Another aspect of attitude is the confidence that you’re going to succeed, as I’ve often said. If you’re trying to climb a mountain and you don’t think you can reach the peak, you have no idea where the peak is, you’re not likely going to get there. You’re going to give up halfway. People who are confident they can achieve their goal, and that’s very often the case with people who have learnt more than one language, they’re going to do better. 

 

So cultural weightlessness, willpower and confidence, those are all parts of the attitude you have to have. Part of their cultural weightlessness is a liking for that language. You have to have an attitude that you’re going to enjoy the activity and anything you’re enjoying you’re going to do better at. I don’t know what I’ve left out, but I think attitude is 70% of the battle. 

Steve Kaufmann

So the biggest reason why these Chinese immigrants in Canada have difficulty relates to attitude. They don’t think they can do it. In many cases they’re not so interested. They would almost like to learn the language without the people because they’re not so comfortable interacting with say Canadians, but I’m going to be spending some time with different groups of Chinese immigrants over the next few weeks here and I want to learn more about their attitudes. I’m going to ask them. I’m giving a speech in front of a group of Chinese immigrants and I’m going to get three or four of them up on stage and ask them how they relate to English. What are their feelings about English, what are their feelings about communicating with people in Canada in English, what are their feelings about their own learning experience to try to get at that attitude because I think attitude is absolutely number one.

 

Another thing that’s very important in terms of attitude is, in my view, not to be a perfectionist, not to get frustrated, not to expect to remember anything and to accept the fact that at first everything is very foggy, whatever you learn you forget, you stumble when you try to speak and you don’t understand no matter how many times you listen. None of this should bother you, it’s part of the process. 

 

Attitude wise I think the thought that if you are exposing yourself to the language, if you are listening and reading, putting in the effort, you are going to improve.
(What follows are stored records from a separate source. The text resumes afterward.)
(* ===== verification/IBlock.v ===== *)
(** * IBlock: the number of blocks that an inode counts (i_block.c)

    [i_blocks] counts sectors of 512 bytes, or blocks when the inode has
    EXT4_HUGE_FILE_FL; with the huge_file feature it has 48 bits.  The functions
    return an error and the inode. *)
From S2P Require Import Prelude.
From S2P Require Import Bytes.
From S2P Require Import Super.
From S2P Require Import Blknum.
#[local] Open Scope Z_scope.

Definition EOVERFLOW : Z := 75.

Definition set_i_blocks (v : Z) (inode : list Z) : list Z := set32 28 v inode.
Definition set_l_i_blocks_hi (v : Z) (inode : list Z) : list Z := set16 116 v inode.

(** The count that is there. *)
Definition iblk_count (fs : ext2_filsys) (inode : list Z) : Z :=
  if ext2fs_has_feature_huge_file (fs_super fs) then u64 (i_blocks inode + Z.shiftl (l_i_blocks_hi inode) 32) else i_blocks inode.

(** A number of clusters as it is counted. *)
Definition iblk_units (fs : ext2_filsys) (inode : list Z) (num_blocks : Z) : Z :=
  let n := if negb (ext2fs_has_feature_huge_file (fs_super fs)) || bool_decide (Z.land (i_flags inode) EXT4_HUGE_FILE_FL = 0)
           then u64 (num_blocks * (fs_blocksize fs / 512)) else num_blocks in
  u64 (n * EXT2FS_CLUSTER_RATIO fs).

Definition ext2fs_iblk_add_blocks (fs : ext2_filsys) (inode : list Z) (num_blocks : Z) : Z * list Z :=
  let b := u64 (iblk_count fs inode + iblk_units fs inode num_blocks) in
  if ext2fs_has_feature_huge_file (fs_super fs)
  then (0, set_i_blocks (Z.land b 0xFFFFFFFF) (set_l_i_blocks_hi (u16 (Z.shiftr b 32)) inode))
  else if bool_decide (0xFFFFFFFF < b) then (EOVERFLOW, inode)
  else (0, set_i_blocks (Z.land b 0xFFFFFFFF) inode).

Definition ext2fs_iblk_sub_blocks (fs : ext2_filsys) (inode : list Z) (num_blocks : Z) : Z * list Z :=
  let b := iblk_count fs inode in
  let n := iblk_units fs inode num_blocks in
  if bool_decide (b < n) then (EOVERFLOW, inode) else
  let b := b - n in
  let inode := if ext2fs_has_feature_huge_file (fs_super fs) then set_l_i_blocks_hi (u16 (Z.shiftr b 32)) inode else inode in
  (0, set_i_blocks (Z.land b 0xFFFFFFFF) inode).

(** The high half is cut to its 16 bits. *)
Definition ext2fs_iblk_set (fs : ext2_filsys) (inode : list Z) (b : Z) : Z * list Z :=
  let b := iblk_units fs inode b in
  let inode := set_i_blocks (Z.land b 0xFFFFFFFF) inode in
  if ext2fs_has_feature_huge_file (fs_super fs) then (0, set_l_i_blocks_hi (u16 (Z.shiftr b 32)) inode)
  else if bool_decide (Z.shiftr b 32 ≠ 0) then (EOVERFLOW, inode) else (0, inode).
The brain learns all the time. The brain learns all the time. There are things that we can do to help it learn, but it learns all the time so you need to have that confidence that you are learning and not to get frustrated. The brain learns all the time, but it learns slowly and so we have to be patient with the brain. The brain takes it time to learn. 

 

So all of those attitudinal things, cultural weightlessness, you know many people resist the language. How many times do I hear people say well, why do they say it that way in that language or people who will deliberately translate sayings or expressions from their own language. They think it’s clever to translate say this into English or if it’s an English expression translate it into French, but you have to leave that behind. You have to leave your own language behind. You have to imitate the cultural behavior of this other group. The further away you get from your own language the better. I mean you need the language for the dictionary and stuff like that. 

 

All of these attitudinal things, that is like 70% of the battle. Cultural weightlessness, confidence, not allowing yourself to be frustrated, not resisting the language, not asking a bunch of questions all the time, why do they say it this way, why do they say it that way and trusting your brain. The brain will learn if you give it enough time and exposure, but recognizing that the brain learns slowly and, of course, enjoying the course.

 

The three feet of the tripod are attitude, time and noticing, so in my next video I will talk about time. How do we find the time and we need a lot of time. So thanks for listening, bye for now.